**Task goal**: What do the lines say from the start of the entries through the one containing "Forall2 has_fields pre fs →"? Repeat them exactly.

**Recorded information**:
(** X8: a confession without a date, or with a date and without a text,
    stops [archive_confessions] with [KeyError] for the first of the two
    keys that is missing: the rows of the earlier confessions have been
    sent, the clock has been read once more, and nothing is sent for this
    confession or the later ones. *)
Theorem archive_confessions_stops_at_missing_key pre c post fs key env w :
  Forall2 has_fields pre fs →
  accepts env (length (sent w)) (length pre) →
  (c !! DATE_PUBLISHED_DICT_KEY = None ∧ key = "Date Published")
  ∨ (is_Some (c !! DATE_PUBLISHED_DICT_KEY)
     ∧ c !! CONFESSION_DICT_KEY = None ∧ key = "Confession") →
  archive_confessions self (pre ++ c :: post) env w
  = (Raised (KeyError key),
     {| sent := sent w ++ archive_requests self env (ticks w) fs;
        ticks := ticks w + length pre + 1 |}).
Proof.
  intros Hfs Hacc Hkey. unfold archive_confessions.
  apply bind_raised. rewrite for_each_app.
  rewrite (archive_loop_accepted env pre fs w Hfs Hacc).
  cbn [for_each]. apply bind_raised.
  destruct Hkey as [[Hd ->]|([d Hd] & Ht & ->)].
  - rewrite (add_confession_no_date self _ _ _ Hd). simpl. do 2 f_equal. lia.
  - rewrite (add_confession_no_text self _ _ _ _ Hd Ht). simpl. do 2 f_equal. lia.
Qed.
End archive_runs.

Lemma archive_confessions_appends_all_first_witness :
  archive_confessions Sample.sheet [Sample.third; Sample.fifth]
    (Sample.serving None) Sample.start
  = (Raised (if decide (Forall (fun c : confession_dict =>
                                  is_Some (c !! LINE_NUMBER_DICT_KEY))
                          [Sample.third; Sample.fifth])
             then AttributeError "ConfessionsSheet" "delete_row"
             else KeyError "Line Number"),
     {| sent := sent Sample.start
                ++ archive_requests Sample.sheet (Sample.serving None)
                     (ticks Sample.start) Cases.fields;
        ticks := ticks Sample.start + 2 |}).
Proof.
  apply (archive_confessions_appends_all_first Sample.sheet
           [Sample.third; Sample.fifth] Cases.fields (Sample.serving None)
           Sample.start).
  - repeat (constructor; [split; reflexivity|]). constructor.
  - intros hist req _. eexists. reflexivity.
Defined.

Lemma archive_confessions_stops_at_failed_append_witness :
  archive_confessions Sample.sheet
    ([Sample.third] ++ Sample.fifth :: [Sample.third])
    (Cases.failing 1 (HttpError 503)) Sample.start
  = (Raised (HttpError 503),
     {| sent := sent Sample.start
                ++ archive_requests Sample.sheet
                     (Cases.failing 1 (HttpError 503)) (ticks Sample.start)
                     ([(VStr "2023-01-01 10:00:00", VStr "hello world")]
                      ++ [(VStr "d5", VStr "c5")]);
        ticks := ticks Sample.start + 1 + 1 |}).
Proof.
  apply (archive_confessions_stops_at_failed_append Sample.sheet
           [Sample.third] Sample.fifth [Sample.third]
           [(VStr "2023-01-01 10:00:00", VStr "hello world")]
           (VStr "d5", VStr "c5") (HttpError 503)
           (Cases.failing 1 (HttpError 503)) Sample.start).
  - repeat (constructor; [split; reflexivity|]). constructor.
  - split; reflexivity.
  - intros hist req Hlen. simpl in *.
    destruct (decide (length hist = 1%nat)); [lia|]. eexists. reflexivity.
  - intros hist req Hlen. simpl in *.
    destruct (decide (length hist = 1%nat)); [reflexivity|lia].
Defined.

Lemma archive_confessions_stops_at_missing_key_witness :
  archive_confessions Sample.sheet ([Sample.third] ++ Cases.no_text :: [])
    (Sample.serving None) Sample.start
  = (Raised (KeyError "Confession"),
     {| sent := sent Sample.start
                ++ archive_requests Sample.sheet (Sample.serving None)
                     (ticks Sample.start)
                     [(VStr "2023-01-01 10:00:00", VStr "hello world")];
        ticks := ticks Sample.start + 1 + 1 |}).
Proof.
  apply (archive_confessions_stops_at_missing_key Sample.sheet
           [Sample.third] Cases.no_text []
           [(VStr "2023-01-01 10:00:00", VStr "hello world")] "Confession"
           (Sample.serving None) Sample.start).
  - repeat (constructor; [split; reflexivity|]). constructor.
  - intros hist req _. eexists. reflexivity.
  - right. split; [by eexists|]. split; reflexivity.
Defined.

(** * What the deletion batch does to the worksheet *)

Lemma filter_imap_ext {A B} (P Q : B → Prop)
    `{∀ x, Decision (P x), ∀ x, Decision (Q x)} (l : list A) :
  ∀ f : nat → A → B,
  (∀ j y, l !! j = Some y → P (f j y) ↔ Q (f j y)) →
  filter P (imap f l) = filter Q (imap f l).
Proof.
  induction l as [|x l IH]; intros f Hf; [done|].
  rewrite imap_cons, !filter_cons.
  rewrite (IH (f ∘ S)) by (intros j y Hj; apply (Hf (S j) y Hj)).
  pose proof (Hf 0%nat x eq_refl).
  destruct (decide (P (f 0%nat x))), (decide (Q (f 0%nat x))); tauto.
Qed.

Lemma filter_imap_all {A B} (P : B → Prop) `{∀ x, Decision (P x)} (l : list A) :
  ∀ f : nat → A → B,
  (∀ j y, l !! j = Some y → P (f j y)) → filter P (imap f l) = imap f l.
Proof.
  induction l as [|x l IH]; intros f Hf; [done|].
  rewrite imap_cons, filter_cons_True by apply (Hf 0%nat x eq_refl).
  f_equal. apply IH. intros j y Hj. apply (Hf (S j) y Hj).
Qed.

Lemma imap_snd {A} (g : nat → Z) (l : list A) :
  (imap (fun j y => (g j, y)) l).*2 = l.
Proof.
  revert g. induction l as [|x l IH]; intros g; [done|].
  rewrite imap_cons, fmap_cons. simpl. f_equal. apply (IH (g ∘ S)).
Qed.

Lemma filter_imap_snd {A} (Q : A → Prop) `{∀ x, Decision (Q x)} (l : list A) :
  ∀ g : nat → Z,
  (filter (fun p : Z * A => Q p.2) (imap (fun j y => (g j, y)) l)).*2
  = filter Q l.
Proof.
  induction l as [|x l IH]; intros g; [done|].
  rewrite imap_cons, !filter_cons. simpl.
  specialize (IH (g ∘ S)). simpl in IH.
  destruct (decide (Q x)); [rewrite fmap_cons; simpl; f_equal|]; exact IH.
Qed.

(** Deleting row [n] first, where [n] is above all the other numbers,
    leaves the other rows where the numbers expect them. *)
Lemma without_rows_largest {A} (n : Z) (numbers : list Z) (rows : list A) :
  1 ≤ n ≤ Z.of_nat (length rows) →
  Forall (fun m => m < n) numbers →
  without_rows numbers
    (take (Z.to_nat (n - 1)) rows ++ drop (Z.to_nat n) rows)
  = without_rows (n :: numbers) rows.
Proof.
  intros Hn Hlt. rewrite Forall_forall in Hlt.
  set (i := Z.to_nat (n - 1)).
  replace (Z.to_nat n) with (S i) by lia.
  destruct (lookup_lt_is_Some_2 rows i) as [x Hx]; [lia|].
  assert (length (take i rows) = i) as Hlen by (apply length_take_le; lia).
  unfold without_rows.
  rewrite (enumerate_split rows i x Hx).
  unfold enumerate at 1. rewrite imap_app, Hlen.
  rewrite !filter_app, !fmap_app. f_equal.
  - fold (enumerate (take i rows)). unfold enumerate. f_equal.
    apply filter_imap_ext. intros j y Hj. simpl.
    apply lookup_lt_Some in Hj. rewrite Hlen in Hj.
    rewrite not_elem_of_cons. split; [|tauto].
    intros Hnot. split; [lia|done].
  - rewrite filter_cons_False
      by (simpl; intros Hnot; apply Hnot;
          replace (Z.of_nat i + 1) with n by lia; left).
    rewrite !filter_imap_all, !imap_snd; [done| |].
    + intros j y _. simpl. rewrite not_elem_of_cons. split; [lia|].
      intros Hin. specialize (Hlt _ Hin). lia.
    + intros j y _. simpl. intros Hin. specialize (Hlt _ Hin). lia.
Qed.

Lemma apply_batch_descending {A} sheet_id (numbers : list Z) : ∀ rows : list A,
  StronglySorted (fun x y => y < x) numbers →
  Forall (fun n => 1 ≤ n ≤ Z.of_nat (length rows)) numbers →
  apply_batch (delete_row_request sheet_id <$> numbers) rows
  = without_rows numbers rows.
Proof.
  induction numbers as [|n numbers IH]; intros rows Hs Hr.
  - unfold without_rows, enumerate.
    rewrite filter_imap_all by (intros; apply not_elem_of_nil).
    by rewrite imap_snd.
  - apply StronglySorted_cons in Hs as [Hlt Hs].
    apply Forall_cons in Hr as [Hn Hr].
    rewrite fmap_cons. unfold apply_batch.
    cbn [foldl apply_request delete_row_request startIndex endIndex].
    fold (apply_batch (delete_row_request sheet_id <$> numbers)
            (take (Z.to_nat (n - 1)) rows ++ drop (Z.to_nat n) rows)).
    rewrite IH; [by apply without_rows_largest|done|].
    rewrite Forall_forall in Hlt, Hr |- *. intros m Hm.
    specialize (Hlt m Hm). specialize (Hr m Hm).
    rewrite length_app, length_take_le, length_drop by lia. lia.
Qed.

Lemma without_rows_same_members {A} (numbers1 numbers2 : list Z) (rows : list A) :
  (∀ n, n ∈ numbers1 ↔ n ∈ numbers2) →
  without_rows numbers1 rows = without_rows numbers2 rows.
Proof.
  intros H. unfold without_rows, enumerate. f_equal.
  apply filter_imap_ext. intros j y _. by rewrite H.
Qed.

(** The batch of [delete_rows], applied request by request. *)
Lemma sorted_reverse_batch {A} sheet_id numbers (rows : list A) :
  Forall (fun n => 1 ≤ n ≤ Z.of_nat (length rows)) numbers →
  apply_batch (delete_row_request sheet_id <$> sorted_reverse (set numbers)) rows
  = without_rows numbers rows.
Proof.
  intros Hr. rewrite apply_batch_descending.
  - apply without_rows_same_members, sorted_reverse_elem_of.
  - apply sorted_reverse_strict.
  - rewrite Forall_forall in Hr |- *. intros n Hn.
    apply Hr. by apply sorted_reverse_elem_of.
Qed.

**Completed task**:
(** X8: a confession without a date, or with a date and without a text,
    stops [archive_confessions] with [KeyError] for the first of the two
    keys that is missing: the rows of the earlier confessions have been
    sent, the clock has been read once more, and nothing is sent for this
    confession or the later ones. *)
Theorem archive_confessions_stops_at_missing_key pre c post fs key env w :
  Forall2 has_fields pre fs →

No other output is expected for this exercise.